Dylan Hopkins threw 6 of 7 for 202 and those three scores. The defense was gashed often but ultimately only allowed 402 yards and held them to 168 rushing. The point is that if the offense were competent, this all could have been different.

The signs have been there all season. The game against Northwestern St saw an NT offense overly rely on Deandre Torrey for points and yards. Against a better SMU, that was not there. In this one, he was still banged up and it showed. NT had no answers anywhere. I saw some criticism of the depth, and well, sure. There is talent on the team and they didn’t play as well as we all would hope but I do not see them being put in the greatest position.
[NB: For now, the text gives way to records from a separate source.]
(* ===== verification/Poller.v ===== *)
(** * The poller interface (master/net/Poller.h, Poller.cc)

    [Poller] is an abstract class with two implementations.  [PollerOps] is
    its virtual members, acting on the channel heap and on the poller's own
    state; [PollerSpec] is what an implementation promises: no assertion of it
    fails on legal calls, and the kernel watches exactly the registered
    channels that want something, with their masks.  The channel members, and
    sequences of them, are proved against the interface only.  Calls are made
    in the loop's thread. *)
From S2P Require Import Prelude Channel.
Local Open Scope Z_scope.

Abbreviation chan_heap := (gmap nat Channel).

Class PollerOps (P : Type) := {
  updateChannel : nat → ST (chan_heap * P) unit;
  removeChannel : nat → ST (chan_heap * P) unit;
  (** The channel and mask the kernel watches for a descriptor. *)
  watched : chan_heap * P → Z → option (nat * Z);
}.

(** The life of a channel in a poller; a removed one is not used again. *)
Inductive reg := Fresh | Registered | Removed.

#[export] Instance reg_eq_dec : EqDecision reg.
Proof. solve_decision. Defined.

(** The specification's state: descriptor, mask and registration. *)
Record achan := AChan { a_fd : Z; a_events : Z; a_reg : reg }.
Abbreviation astate := (gmap nat achan).

(** No two registered channels share a descriptor. *)
Definition fd_free (A : astate) (c : nat) (fd : Z) : Prop :=
  ∀ c' a, A !! c' = Some a → c' ≠ c → a_reg a = Registered → a_fd a ≠ fd.

(** The heap as [update()] finds it: the mask is already changed. *)
Definition with_events (c : nat) (ev : Z) (h : chan_heap) : chan_heap :=
  alter (set_events ev) c h.

Class PollerSpec (P : Type) `{PollerOps P} := {
  p_inv : chan_heap * P → astate → Prop;
  p_inv_chan s A c a : p_inv s A → A !! c = Some a →
    ∃ ch, s.1 !! c = Some ch ∧ fd_ ch = a_fd a ∧ events_ ch = a_events a ∧ in_u 15 (a_events a);
  p_update h p A c a ev : p_inv (h, p) A → A !! c = Some a → a_reg a ≠ Removed → in_u 15 ev →
    (a_reg a = Fresh → ev ≠ kNoneEvent ∧ 0 ≤ a_fd a ∧ fd_free A c (a_fd a)) →
    ∃ s', updateChannel c (with_events c ev h, p) = (Ret (), s') ∧
      p_inv s' (<[c := AChan (a_fd a) ev Registered]> A);
  p_remove h p A c a : p_inv (h, p) A → A !! c = Some a → a_reg a = Registered →
    a_events a = kNoneEvent →
    ∃ s', removeChannel c (h, p) = (Ret (), s') ∧
      p_inv s' (<[c := AChan (a_fd a) kNoneEvent Removed]> A);
  p_watched s A fd c ev : p_inv s A → ev ≠ kNoneEvent →
    (watched s fd = Some (c, ev) ↔ A !! c = Some (AChan fd ev Registered));
  p_added s A c a b : p_inv s A → A !! c = Some a → p_inv (alter (set_added b) c s.1, s.2) A;
}.

(** ** The members of [Channel] that reach the poller *)
Inductive chan_op := EnableReading | DisableReading | EnableWriting | DisableWriting | DisableAll | Remove.

#[export] Instance chan_op_eq_dec : EqDecision chan_op.
Proof. solve_decision. Defined.

Definition new_mask (o : chan_op) (ev : Z) : Z :=
  match o with
  | EnableReading => enableReading ev
  | DisableReading => disableReading ev
  | EnableWriting => enableWriting ev
  | DisableWriting => disableWriting ev
  | DisableAll => disableAll ev
  | Remove => ev
  end.

Lemma land_in_u w a b : 0 ≤ w → in_u w a → in_u w (Z.land a b).
Proof.
  intros Hw Ha. apply testbit_in_u; [done|apply Z.land_nonneg; left; apply Ha|].
  intros i Hi. by rewrite Z.land_spec, (in_u_testbit w a).
Qed.

Lemma new_mask_range o ev : in_u 15 ev → in_u 15 (new_mask o ev).
Proof.
  intros Hev. destruct o; simpl; [apply lor_in_u|apply land_in_u|apply lor_in_u|apply land_in_u|done|done];
    (done || lia).
Qed.

Section Members.
Context {P : Type} `{PollerOps P}.

(** [update()] after a change of the mask. *)
Definition Channel_update (c : nat) : ST (chan_heap * P) unit :=
  st_modify (λ s, (alter (set_added true) c s.1, s.2)) ;;
  updateChannel c.

Definition Channel_remove (c : nat) : ST (chan_heap * P) unit :=
  s ← st_get;
  ch ← lift (or_undef (s.1 !! c));
  lift (assert_ (isNoneEvent ch)) ;;
  st_modify (λ s, (alter (set_added false) c s.1, s.2)) ;;
  removeChannel c.

Definition run_chan_op (c : nat) (o : chan_op) : ST (chan_heap * P) unit :=
  match o with
  | Remove => Channel_remove c
  | _ =>
      s ← st_get;
      ch ← lift (or_undef (s.1 !! c));
      st_put (with_events c (new_mask o (events_ ch)) s.1, s.2) ;;
      Channel_update c
  end.

Fixpoint run_chan_ops (ops : list (nat * chan_op)) : ST (chan_heap * P) unit :=
  match ops with
  | [] => mret ()
  | (c, o) :: ops' => run_chan_op c o ;; run_chan_ops ops'
  end.
End Members.

(** ** The specification of a sequence of calls *)
Definition spec_chan_op (c : nat) (o : chan_op) (A : astate) : astate :=
  match A !! c with
  | Some a => <[c := AChan (a_fd a) (new_mask o (a_events a))
                       (if bool_decide (o = Remove) then Removed else Registered)]> A
  | None => A
  end.

(** The callers' obligations: a removed channel is left alone; only a
    registered channel that wants nothing is removed; the first call on a
    channel enables something, for a descriptor no registered channel has. *)
Definition op_legal (A : astate) (c : nat) (o : chan_op) : bool :=
  match A !! c with
  | None => false
  | Some a =>
      match a_reg a with
      | Removed => false
      | Registered => if bool_decide (o = Remove) then a_events a =? kNoneEvent else true
      | Fresh =>
          negb (bool_decide (o = Remove)) && negb (new_mask o (a_events a) =? kNoneEvent) &&
          (0 <=? a_fd a) &&
          bool_decide (map_Forall (λ c' a', c' = c ∨ a_reg a' ≠ Registered ∨ a_fd a' ≠ a_fd a) A)
      end
  end.

Fixpoint ops_legal (A : astate) (ops : list (nat * chan_op)) : bool :=
  match ops with
  | [] => true
  | (c, o) :: ops' => op_legal A c o && ops_legal (spec_chan_op c o A) ops'
  end.

Definition spec_chan_ops (ops : list (nat * chan_op)) (A : astate) : astate :=
  foldl (λ A '(c, o), spec_chan_op c o A) A ops.

(** What should be watched. *)
Definition spec_watched (A : astate) (fd : Z) (c : nat) (ev : Z) : Prop :=
  A !! c = Some (AChan fd ev Registered) ∧ ev ≠ kNoneEvent.

Section Sessions.
Context {P : Type} `{PollerSpec P}.
Implicit Types (A : astate).

Lemma with_events_added c ev b (h : chan_heap) :
  alter (set_added b) c (with_events c ev h) = with_events c ev (alter (set_added b) c h).
Proof.
  unfold with_events. apply map_eq. intros i. destruct (decide (i = c)) as [->|].
  - rewrite !lookup_alter_eq. by destruct (h !! c).
  - by rewrite !lookup_alter_ne.
Qed.

(** Any implementation runs a legal call and moves as the specification. *)
Lemma run_chan_op_spec s A c o :
  p_inv s A → op_legal A c o = true →
  ∃ s', run_chan_op c o s = (Ret (), s') ∧ p_inv s' (spec_chan_op c o A).
Proof.
  intros Hinv Hl. unfold op_legal in Hl. unfold spec_chan_op.
  destruct (A !! c) as [a|] eqn:HA; [|done].
  destruct (p_inv_chan _ _ _ _ Hinv HA) as (ch & Hch & Hfd & Hev & Hrange). destruct s as [h p]. cbn [fst] in Hch.
  destruct (decide (o = Remove)) as [->|Hne].
  - assert (a_reg a = Registered ∧ a_events a = kNoneEvent) as [Hr He].
    { destruct (a_reg a); simpl in Hl; [done| |done]. by apply Z.eqb_eq in Hl. }
    cbn [run_chan_op]. unfold Channel_remove, mbind, ST_bind, st_get, lift, st_modify.
    cbn [fst snd]. rewrite Hch. cbn [or_undef from_option]. unfold isNoneEvent.
    rewrite Hev, He. cbn [Z.eqb kNoneEvent assert_].
    pose proof (p_added _ _ _ _ false Hinv HA) as Hinv'.
    destruct (p_remove _ _ _ _ _ Hinv' HA Hr He) as (s' & Hs' & Hi'). exists s'.
    split; [apply Hs'|done].
  - assert (run_chan_op c o (h, p) =
      updateChannel c (with_events c (new_mask o (a_events a)) (alter (set_added true) c h), p)) as ->.
    { destruct o; try done; cbn [run_chan_op]; unfold Channel_update, mbind, ST_bind, st_get, lift, st_put, st_modify;
        cbn [fst snd]; rewrite Hch; cbn [or_undef from_option fst snd]; by rewrite Hev, with_events_added. }
    pose proof (p_added _ _ _ _ true Hinv HA) as Hinv'. rewrite bool_decide_eq_false_2 by done.
    apply (p_update _ _ _ _ _ (new_mask o (a_events a)) Hinv' HA).
    + by destruct (a_reg a).
    + by apply new_mask_range.
    + intros Hr. rewrite Hr in Hl. rewrite !andb_true_iff, bool_decide_eq_true in Hl.
      destruct Hl as [[[_ Hm] Hfd0] Hfree]. apply negb_true_iff, Z.eqb_neq in Hm.
      apply Z.leb_le in Hfd0. split; [done|]. split; [done|]. intros c' a' Hc' Hcne Hreg.
      by destruct (Hfree c' a' Hc') as [?|[?|?]].
Qed.

Lemma run_chan_ops_spec ops s A :
  p_inv s A → ops_legal A ops = true →
  ∃ s', run_chan_ops ops s = (Ret (), s') ∧ p_inv s' (spec_chan_ops ops A).
Proof.
  revert s A. induction ops as [|[c o] ops IH]; intros s A Hinv Hl; [by exists s|].
  cbn [ops_legal] in Hl. apply andb_prop in Hl as [Hl1 Hl2].
  destruct (run_chan_op_spec s A c o Hinv Hl1) as (s1 & Hr & Hi).
  destruct (IH _ _ Hi Hl2) as (s2 & Hr2 & Hi2). exists s2.
  cbn [run_chan_ops]. by rewrite (ST_bind_eq _ _ _ _ _ Hr).
Qed.
End Sessions.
Every player has to accept responsibility for beating the man in front of him, but good offenses do not ask them to do that every play. It is not smart.

NT was asking the depth chart to beat the starting UAB corners one on one the entire game. Yes, they should have done a better job. Yes, they have a lot of work to do. The coaches can put them in better positions. You saw how UAB’s Prince was running free? Let’s draw up some plays where we have Pirtle running free, there. What do ya say?
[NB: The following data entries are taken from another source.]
Lemma written_snoc l o : written (l ++ [o]) = written l ++ match o with OWrite b => b | _ => [] end.
Proof. apply bind_snoc. Qed.
Lemma sent_snoc l o : sent (l ++ [o]) = sent l ++ match o with OSend b => b | _ => [] end.
Proof. apply bind_snoc. Qed.
Lemma received_snoc l o : received (l ++ [o]) = received l ++ match o with ORead b => b | _ => [] end.
Proof. apply bind_snoc. Qed.
Lemma taken_snoc l o : taken (l ++ [o]) = taken l ++ match o with OTake b => b | _ => [] end.
Proof. apply bind_snoc. Qed.
Lemma polls_snoc l o : polls (l ++ [o]) = polls l ++ match o with OPoll p => [(0%nat, p)] | _ => [] end.
Proof. apply bind_snoc. Qed.
Lemma calls_snoc l o :
  calls (l ++ [o]) = calls l ++ match o with OConnection _ | OMessage | OClose => [o] | _ => [] end.
Proof. apply bind_snoc. Qed.
Lemma broken_snoc l o : broken (l ++ [o]) = broken l || is_fault o.
Proof. unfold broken. rewrite existsb_app. cbn. by rewrite orb_false_r. Qed.

Create Rewrite HintDb log.
#[export] Hint Rewrite written_snoc sent_snoc received_snoc taken_snoc polls_snoc calls_snoc broken_snoc
  @app_nil_r : log.

Lemma fin_last_snoc l o :
  fin_last l →
  (o = OShutdownWrite → OConnection false ∉ l → broken l = false → written l = sent l) →
  fin_last (l ++ [o]).
Proof.
  intros Hl Ho l1 l2 Heq Hup Hb. destruct l2 as [|x l2 _] using rev_ind.
  - apply app_inj_tail in Heq as [-> ->]. by apply Ho.
  - rewrite app_comm_cons, app_assoc in Heq. apply app_inj_tail in Heq as [-> ->]. by apply (Hl l1 l2).
Qed.

Lemma down_in_calls l : OConnection false ∈ l ↔ OConnection false ∈ calls l.
Proof.
  unfold calls. rewrite list_elem_of_bind. split.
  - intros Hl. exists (OConnection false). split; [by left|done].
  - intros (o & Ho & Hin). destruct o; try (by apply not_elem_of_nil in Ho);
      apply list_elem_of_singleton in Ho; by simplify_eq.
Qed.

Lemma lifecycle_down st l : lifecycle st l → (OConnection false ∈ l ↔ st = kDisconnected).
Proof.
  assert (∀ n, OConnection false ∉ OConnection true :: replicate n OMessage) as Hup.
  { intros n Hin. apply elem_of_cons in Hin as [?|Hin]; [done|]. by apply elem_of_replicate in Hin as [? _]. }
  destruct 1 as [|n|n|n|n].
  - split; [by intros ?%not_elem_of_nil|done].
  - split; [by intros ?%Hup|done].
  - split; [by intros ?%Hup|done].
  - split; [done|intros _]. right. apply elem_of_app. right. by left.
  - split; [done|intros _]. right. apply elem_of_app. right. by left.
Qed.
This is obviously much easier than it sound but I ask you: Isn’t that the job?

Next Up

Louisiana Tech might be the second-best team in this division. I follow a lot of CUSA ( and even though UTSA was picked second in this division, I have seen Tech go out and compete with Mississippi State and SMU. They got burned on a last-second TD last week. That is to say the team that whooped us last week was nearly beat by this Tech team at home.

This NT offense is a lot of hot garbage right now. The QB play is poor-to-quite-poor. The run game is all Deandre Torrey. The WRs cannot get separation as a whole, and when they can if it hits them in the hands, it is a 60/40 shot whether they come down with it.
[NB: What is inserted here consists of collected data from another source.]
(* ===== verification/PolledConnection.v ===== *)
(** * A connection over a poller

    The client's side of the interface of the file Poller: a connection
    (TcpConnection) meets the obligations a poller has of its callers, so any
    implementation serves it, the two of this repository among them. *)
From S2P Require Import Prelude Buffer Channel Poller EPollPoller PollPoller Pollers TcpConnection.
Local Open Scope Z_scope.

(** The poller watches the descriptor for what the connection wants, while it
    is established and added to the loop. *)
Definition watches_wanted {P} `{PollerOps P} (s : chan_heap * P) (fd : Z) (c : TcpConnection) : Prop :=
  ∀ ev, ev ≠ kNoneEvent →
    (watched s fd = Some (0%nat, ev) ↔
      state_ c ≠ kConnecting ∧ addedToLoop_ (channel_ c) = true ∧ events_ (channel_ c) = ev).

(** C15: The connection meets the obligations of the poller interface: any
    implementation that knows its channel as new runs all its calls without a
    failed assertion and then watches the descriptor exactly for the events
    the connection wants, until it is removed.  The histories are those of C5:
    other threads' calls interleave step by step, and its three excluded cases
    (a store of [kDisconnecting] after the close, [startRead] or [stopRead] run
    on a connection that is not up, [connectDestroyed] in [kDisconnecting]) are
    excluded here too, as the last two break the poller's obligations. *)
Theorem connection_polls env (Henv : env_ok env) fd (Hfd : 0 ≤ fd) es
    (Hlegal : legal_events env es (TcpConnection_new fd) = true) {P} `{PollerSpec P} (s : chan_heap * P)
    (Hs : p_inv s {[0%nat := AChan fd kNoneEvent Fresh]}) :
  safe (run_events env es) (TcpConnection_new fd) (λ _ c,
    ∃ s', run_chan_ops (polls (log_ c)) s = (Ret (), s') ∧ watches_wanted s' fd c).
Proof.
  eapply safe_mono; [by apply (run_events_ok fd env Henv), inv_new|].
  intros [] c (q & Hb & _). destruct (inv_polls _ _ _ _ Hb) as [Hl Hsp].
  destruct (run_chan_ops_spec (polls (log_ c)) s _ Hs Hl) as (s' & Hr & Hi). rewrite Hsp in Hi.
  exists s'. split; [done|]. intros ev Hev. rewrite (p_watched _ _ _ _ _ Hi Hev), lookup_singleton_Some.
  unfold reg_of. destruct (state_ c), (addedToLoop_ (channel_ c)); naive_solver.
Qed.

Lemma connection_polls_witness :
  watched (snd (run_chan_ops (polls (log_ (snd (run_events echo_env [EvEstablished] (TcpConnection_new 7)))))
    (fresh_heap [7], EPollPoller_new []))) 7 = Some (0%nat, kReadEvent) ∧
  safe (run_events echo_env echo_session) (TcpConnection_new 7) (λ _ c,
    ∃ s', run_chan_ops (polls (log_ c)) (fresh_heap [7], EPollPoller_new []) = (Ret (), s')).
Proof.
  split; [vm_compute; reflexivity|]. eapply safe_mono.
  - exact (connection_polls echo_env echo_env_ok 7 ltac:(lia) echo_session echo_session_legal
      (fresh_heap [7], EPollPoller_new []) (ep_inv_fresh [7])).
  - intros [] c (s' & Hs & _). exists s'. exact Hs.
Defined.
The bright spot has been the defense. Still, they get gashed. We have an incomplete team that is not even living up to last year’s promise. Not good folks.

The Future

Should Seth Littrell keep his gig? Right now, he has lost a lot of confidence of the internet fan. When the big money folks start holding on to checks and / or agitate to Wren Baker about the direction of the program that is when the seat gets hot. The department is not doing super well financially after the pandemic year and things have not quite got back to where they were before 2020. It is not wise to buy this coach out and then get into a bidding war with anyone else. Coaching searches can be expensive. Add to that the uncertainty of realignment and it is not the bet time to have one of the highest paid coaches in the league underperform.

It would be tremendously easier for Littrell to simply improve. For everyone. I have heard from a few people that point to his dislike of tough coaching — yelling, getting on players — and that is why guys like Reffett et al were let go. I do not know. There are lots of ways to win games and lots of ways to get good football out of people. I really do not care so much how he goes about it 1 as long as the results are there.

Folks, the results are not there.

Does his staff not coach hard enough? Does his staff not have the right answers for this league? How about is it his job to make sure they are coaching the right amount and that they do have the answers? Yes. That is the only question that matters. The results go on his record and we can hold him accountable. Well, we can’t directly hold his feet to the fire because we (myself and you reading this — likely) do not have the big cash required.

But we can complain on the internet.